We pulled up to the church at 6 pm and the service was scheduled to start at 7. There was only one other car in the parking lot which belonged to the pastor. Two cars and three people. At 6:45, we noticed nothing changed. Still, two cars and three people — the pastor, Dad and me.

We decided the three of us should go outside and stand at the door of the church to greet guests as they came in.

6:50: Still no one.

6:55: Same.

At 7 pm, the start time of this supposed revival, the pastor made this rather obvious statement: “Well, I guess I should have promoted this more.”

At 7:15, we finally realized the truth: No One Was Showing Up.

At 7:45, Dad and I were eating dinner at Shoney’s. (Anybody remember Shoney’s?! I loved that place!) We eventually caught the second half of the Miami/FSU football game in our hotel. This was back in the day when that game meant something. Maybe that’s why no one showed up.

Over the course of six years preaching with Dad, we saw hundreds and hundreds of people commit their lives to Christ. It truly was remarkable.
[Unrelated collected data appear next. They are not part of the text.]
(* ===== verification/OfferingLedger.v ===== *)
(** The position ledger against the reservations that pay for it: over every interleaving
    of transactions, reservation-backed positions and finalized reservations are in
    one-to-one correspondence. *)

From S2P Require Import Prelude JsString Currency Db OfferingPolicy OfferingRepo OfferingFacts OfferingInv.

Module OfferingLedger.
Import Currency OfferingPolicy OfferingRepo OfferingFacts OfferingInv OfferingSteps.

(** [p] is what the settlement of [r] owes its holder: the euros paid in as cost basis,
    and one unit per euro (whole millionths of a unit). *)
Definition settles (r : Reservation.t) (p : Position.t) : Prop :=
  Position.reservationId p = Some (Reservation.id r) ∧
  Position.accountId p = Reservation.accountId r ∧
  Position.costBasisEur p = Reservation.amountEur r ∧
  Position.unitCount p = Reservation.amountEur r * 10000.

Definition is_final (r : Reservation.t) : bool := stage_is ReservationStage.finalized r.
Definition final_rows (s : db) : list Reservation.t := List.filter is_final (reservations s).
Definition backed_ids (s : db) : list string := omap Position.reservationId (positions s).

Record backed (s : db) : Prop := {
  bk_position : ∀ p k, In p (positions s) → Position.reservationId p = Some k →
    ∃ r, In r (final_rows s) ∧ settles r p;
  bk_once : List.NoDup (backed_ids s);
  bk_final : ∀ r, In r (final_rows s) → In (Reservation.id r) (backed_ids s) }.

Lemma in_omap {A B} (f : A → option B) l y : In y (omap f l) ↔ ∃ x, In x l ∧ f x = Some y.
Proof. rewrite <- !list_elem_of_In, list_elem_of_omap. setoid_rewrite list_elem_of_In. done. Qed.

(** Transactions that settle nothing. *)
Record quiet (s s' : db) : Prop := {
  qt_final : final_rows s' = final_rows s;
  qt_positions : ∃ l new, positions s' = l ++ new ∧ Forall2 position_evolves (positions s) l ∧
    ∀ p, In p new → Position.reservationId p = None }.

Lemma position_evolves_refl l : Forall2 position_evolves l l.
Proof. induction l; by repeat constructor. Qed.

Lemma quiet_intro s s' :
  final_rows s' = final_rows s → positions s' = positions s → quiet s s'.
Proof.
  intros Hf Hp. split; [done|]. exists (positions s), []. rewrite app_nil_r.
  split_and!; [done | apply position_evolves_refl | done].
Qed.

Lemma quiet_backed s s' : backed s → quiet s s' → backed s'.
Proof.
  intros B [Hf (l & new & Hp & Hl & Hnew)].
  assert (backed_ids s' = backed_ids s) as Hids.
  { unfold backed_ids. rewrite Hp, omap_app.
    assert (omap Position.reservationId new = []) as ->.
    { clear -Hnew. induction new as [|p new IH]; simpl in *; [done|]. rewrite Hnew by auto. auto. }
    rewrite app_nil_r. clear -Hl. induction Hl as [|p p' ps ps' H _ IH]; simpl; [done|].
    destruct H as (_ & -> & _). destruct (Position.reservationId p); [f_equal|]; exact IH. }
  split; rewrite ?Hf, ?Hids; try apply B.
  intros p k Hin Hk. rewrite Hp, in_app_iff in Hin. destruct Hin as [Hin|Hin].
  2:{ rewrite Hnew in Hk; done. }
  destruct (Forall2_in_r _ _ _ _ Hl Hin) as (p0 & Hp0 & Hev).
  destruct Hev as (_ & E1 & _ & E2 & E3 & E4). rewrite E1 in Hk.
  destruct (bk_position s B p0 k Hp0 Hk) as (r & Hr & Hs). exists r. split; [done|].
  unfold settles in *. rewrite E1, E2, E3, E4. done.
Qed.

(** Updates that neither leave nor enter [finalized] keep the finalized rows. *)
Lemma update_where_final p f l :
  (∀ r, In r l → p r = true → is_final r = false ∧ is_final (f r) = false) →
  List.filter is_final (update_where p f l) = List.filter is_final l.
Proof.
  induction l as [|r l IH]; intros H; [done|]. rewrite update_where_cons. simpl.
  rewrite IH by (intros; apply H; simpl; auto).
  destruct (p r) eqn:E; [|done]. by destruct (H r (or_introl eq_refl) E) as [-> ->].
Qed.

Section WithUlid.
Context (ulid : nat → string).

Lemma not_final st r : Reservation.stage r = st → st ≠ ReservationStage.finalized → is_final r = false.
Proof. intros <- H. by apply bool_decide_eq_false_2. Qed.

#[local] Ltac not_final := eapply not_final; [done || eassumption|done].

Lemma single_row_final k f s r0 :
  wf s → find_reservation k s = Some r0 → is_final r0 = false → is_final (f r0) = false →
  final_rows (update_reservation k f s) = final_rows s.
Proof.
  intros W [Hr0 Hk]%find_reservation_Some H0 Hf. apply update_where_final.
  intros r Hr E. unfold by_id in E. boolify.
  by assert (r = r0) as -> by (eapply NoDup_map_inj_in; [apply W|done..|congruence]).
Qed.

Lemma open_quiet input s a s' :
  openOfferingForApprovedCase ulid input s = Ok (a, s') → quiet s s'.
Proof.
  intros H. unfold openOfferingForApprovedCase in H. cbn [fresh] in H.
  inv_ok H; injection H as <- <-; inv_creates; by apply quiet_intro.
Qed.

Lemma create_quiet input s a s' :
  wf s → createReservation ulid input s = Ok (a, s') → quiet s s'.
Proof.
  intros W H%createReservation_outcome; [|done]. destruct H; try by apply quiet_intro.
  apply quiet_intro; [|done]. unfold final_rows.
  match goal with Hr : reservations _ = _ |- _ => rewrite Hr end.
  rewrite List.filter_app. simpl. by rewrite app_nil_r.
Qed.

Lemma money_quiet input s s' : recordMoneyEvent ulid input s = Ok (tt, s') → quiet s s'.
Proof.
  unfold recordMoneyEvent. cbn [fresh]. intros H.
  inv_ok H; injection H as <-; inv_creates; by apply quiet_intro.
Qed.

Lemma expire_quiet rid tr at_ s b s' :
  wf s → expireReservation ulid rid tr at_ s = Ok (b, s') → quiet s s'.
Proof.
  intros W. unfold expireReservation. cbn [fresh]. intros H.
  inv_ok H; injection H as <- <-; try by apply quiet_intro.
  unfold stage_is in *. boolify. apply quiet_intro; [|done].
  eapply (single_row_final _ _ s); [done..| |]; not_final.
Qed.

Lemma published_quiet input s t s' : published input s t s' → quiet s s'.
Proof.
  intros [_ Hr _ _ _ Hp _]. apply quiet_intro; [|done]. unfold final_rows. rewrite Hr.
  apply update_where_final. intros r _ [_ E]%initiated_of_spec. split; [not_final|].
  eapply not_final; [done|]. simpl. unfold published_stage. by destruct (isReservationFunded _).
Qed.

Lemma reconfirmed_quiet rid acc at_ s s' : wf s → reconfirmed rid acc at_ s s' → quiet s s'.
Proof.
  intros W [(r & o & e & Hr & _ & Hst & _) Hrs (_ & _ & Hp & _)]. apply quiet_intro; [|done].
  unfold final_rows. rewrite Hrs. eapply (single_row_final _ _ s); [done..| |]; not_final.
Qed.

Lemma classified_quiet input s c s' : classified input s c s' → quiet s s'.
Proof.
  intros [_ _ Hreset Hno _ (_ & Hp & _)]. apply quiet_intro; [|done]. unfold final_rows.
  destruct (materialityResetTriggered (ci_classification input)).
  - destruct (Hreset eq_refl) as (-> & _). apply update_where_final.
    intros r _ [_ E]%reconfirmed_of_spec. split; not_final.
  - by destruct (Hno eq_refl) as (-> & _).
Qed.

(** ** Settlement *)

Lemma in_final_rows s r :
  In r (final_rows s) ↔ In r (reservations s) ∧ Reservation.stage r = ReservationStage.finalized.
Proof.
  unfold final_rows, is_final, stage_is. by rewrite filter_In, bool_decide_eq_true.
Qed.

Lemma reconfirmed_in_spec off r :
  reconfirmed_in off r = true ↔
  Reservation.offeringId r = off ∧ Reservation.stage r = ReservationStage.reconfirmed.
Proof.
  unfold reconfirmed_in, stage_is. rewrite andb_true_iff, settling_of_spec, bool_decide_eq_true.
  tauto.
Qed.

Lemma committed_row_reconfirmed at_ r :
  Reservation.stage r = ReservationStage.reconfirmed →
  committed_row at_ r =
    Reservation.set_finalizedAt (Some at_) (Reservation.set_stage ReservationStage.finalized r).
Proof. intros E. unfold committed_row, stage_is. by rewrite E. Qed.

(** The finalized rows after a commit: the old ones, and the settled form of each row
    that was reconfirmed. *)
Lemma committed_final off at_ s c s' r' :
  committed off at_ s c s' →
  In r' (final_rows s') ↔ In r' (final_rows s) ∨
    ∃ r, In r (List.filter (reconfirmed_in off) (reservations s)) ∧ r' = committed_row at_ r.
Proof.
  intros C. rewrite !in_final_rows, (com_reservations _ _ _ _ _ C), in_update_where.
  setoid_rewrite filter_In. setoid_rewrite reconfirmed_in_spec. split.
  - intros [(r & Hr & ->) Hst]. destruct (settling_of off r) eqn:E; [|by left].
    right. apply settling_of_spec in E as [Eo [E|E]]; exists r; [|done].
    exfalso. unfold committed_row, stage_is in Hst. by rewrite E in Hst.
  - intros [[Hr Hst]|(r & (Hr & Eo & Est) & ->)].
    + split; [|done]. exists r'. split; [done|]. destruct (settling_of off r') eqn:E; [|done].
      apply settling_of_spec in E as [_ [E|E]]; congruence.
    + split; [|by rewrite committed_row_reconfirmed]. exists r. split; [done|].
      by rewrite (proj2 (settling_of_spec off r)) by auto.
Qed.

Lemma position_for_settles piv w at_ r p :
  Reservation.stage r = ReservationStage.reconfirmed → position_for piv r w p →
  settles (committed_row at_ r) p.
Proof.
  intros Hst (H1 & _ & H2 & H3 & H4 & _). unfold settles.
  rewrite committed_row_reconfirmed by done. done.
Qed.

Lemma new_backed_ids (P : Reservation.t → Position.t → Prop) rows new :
  (∀ r p, P r p → Position.reservationId p = Some (Reservation.id r)) →
  Forall2 P rows new → omap Position.reservationId new = map Reservation.id rows.
Proof.
  intros HP. induction 1 as [|r p rows new H _ IH]; [done|]. cbn. rewrite (HP _ _ H). cbn. by f_equal.
Qed.

Lemma commit_backed off at_ s c s' : wf s → backed s → committed off at_ s c s' → backed s'.
Proof.
  intros W B C. destruct (com_gate _ _ _ _ _ C) as (o & e & _ & _ & _ & _ & _ & new & Hp & Hnew).
  assert (omap Position.reservationId new =
    map Reservation.id (List.filter (reconfirmed_in off) (reservations s))) as Hids.
  { eapply new_backed_ids; [|exact Hnew]. by intros r p (? & _). }
  assert (backed_ids s' = backed_ids s ++
    map Reservation.id (List.filter (reconfirmed_in off) (reservations s))) as Hall.
  { unfold backed_ids. by rewrite Hp, omap_app, Hids. }
  split.
  - intros p k Hin Hk. rewrite Hp, in_app_iff in Hin. destruct Hin as [Hin|Hin].
    + destruct (bk_position s B p k Hin Hk) as (r & Hr & Hs). exists r. split; [|done].
      apply (committed_final _ _ _ _ _ _ C). by left.
    + destruct (Forall2_in_r _ _ _ _ Hnew Hin) as (r & Hr & Hpos).
      exists (committed_row at_ r). split; [apply (committed_final _ _ _ _ _ _ C); right; by exists r|].
      apply filter_In in Hr as [_ [_ Hst]%reconfirmed_in_spec]. by eapply position_for_settles.
  - rewrite Hall. apply List.NoDup_app; [apply B | apply NoDup_map_filter, W |].
    intros k Hk Hin. apply in_omap in Hk as (p & Hp0 & Hk).
    destruct (bk_position s B p k Hp0 Hk) as (r & Hr & Hs & _). apply in_final_rows in Hr as [Hr Hst].
    apply in_map_iff in Hin as (r' & E & Hr'). apply filter_In in Hr' as [Hr' [_ Hst']%reconfirmed_in_spec].
    assert (r' = r) as -> by (eapply NoDup_map_inj_in; [apply W|done..|congruence]). congruence.
  - intros r Hr. rewrite Hall, in_app_iff.
    apply (committed_final _ _ _ _ _ _ C) in Hr as [Hr|(r0 & Hr0 & ->)]; [left; by apply B|right].
    apply filter_In in Hr0 as Hr1. destruct Hr1 as [_ [_ Hst]%reconfirmed_in_spec].
    rewrite committed_row_reconfirmed by done. simpl. by apply in_map.
Qed.

Lemma backed_empty a k c w : backed (empty_db a k c w).
Proof. split; simpl; try done. constructor. Qed.

Lemma step_backed s s' : wf s → backed s → step ulid s s' → backed s'.
Proof.
  intros W B [input a H|input a H|input H|rid tr at_ b H|input [t|c] H|rid acc tr at_ [t|c] H
    |off tr at_ [c|c] H|input [c|c] H|input a H|off ->|H].
  - eauto using quiet_backed, open_quiet.
  - eauto using quiet_backed, create_quiet.
  - eauto using quiet_backed, money_quiet.
  - eauto using quiet_backed, expire_quiet.
  - eauto using quiet_backed, published_quiet, publish_published.
  - by apply publish_conflict in H as ->.
  - apply reconfirm_reconfirmed in H as [_ H]. eauto using quiet_backed, reconfirmed_quiet.
  - by apply reconfirm_conflict in H as ->.
  - eauto using commit_backed, commit_committed.
  - by apply commit_conflict in H as ->.
  - eauto using quiet_backed, classified_quiet, classify_classified.
  - by apply classify_conflict in H as ->.
  - apply publishDisclosurePack_frame in H as (_ & Hr & _ & Hp).
    eapply quiet_backed; [done|]. apply quiet_intro; [|done]. unfold final_rows. by rewrite Hr.
  - eapply quiet_backed; [done|]. by apply quiet_intro.
  - eapply quiet_backed; [done|]. destruct H as [_ Hr _ _ Hp]. split; [|done].
    unfold final_rows. by rewrite Hr.
Qed.

Lemma reachable_backed s : reachable ulid s → backed s.
Proof.
  intros (a & k & c & w & H). pose proof (wf_empty a k c w) as W. pose proof (backed_empty a k c w) as B.
  induction H as [|s s1 s2 H1 _ IH]; [done|]. apply IH; [|by eapply step_backed].
  eapply effect_wf; [done|]. by eapply step_effect.
Qed.

End WithUlid.
End OfferingLedger.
And yet, on Sunday, the 10th anniversary of his passing, the memories of the successful Sundays weren’t what surfaced. What did was something that initially was embarrassing to both of us and what we concluded was a waste of time — going to preach at a revival where no one showed up.

And yet, over time, that night became a treasured memory. “Remember that revival when there was no reviving?!!” we would remind each other. “No one showed up. We’ve even got something on Billy Graham. I bet he never preached a revival where no one showed up.”

And we would often repeat that now infamous line to one another: “Well, I guess I should have promoted this more.”

No one around us understood why he and I thought that was so funny. I guess you just had to be there.

And I think that’s the point, the reason why this memory surfaced on Sunday. You see, success is wonderful. I’m all for it and have been blessed to experience some. But the valuable memories in life, the ones our conscience holds on to, aren’t always the successful ones. Sometimes, they’re the ones that remind us we’re human. They’re the ones where you experience failure, but you don’t take yourself so seriously and laugh, even revel in the moment with those who are experiencing it with you.

Do you find yourself in a season that doesn’t seem like a successful one? I’m not trying to make light of the difficulty you’re going through. But what I am saying is take a moment to look around. Find the people who are on the journey with you, and thank them for being there. And in the face of all that’s happening, see if you can find something good in it. Better yet, have the courage to even see the humor in it.

Who knows? A few years from now this season might turn into a memory that causes you to smile, maybe even laugh.

If that’s hard to believe, I get it. But don’t forget who’s writing this to you — a preacher who preached a revival where no one showed up.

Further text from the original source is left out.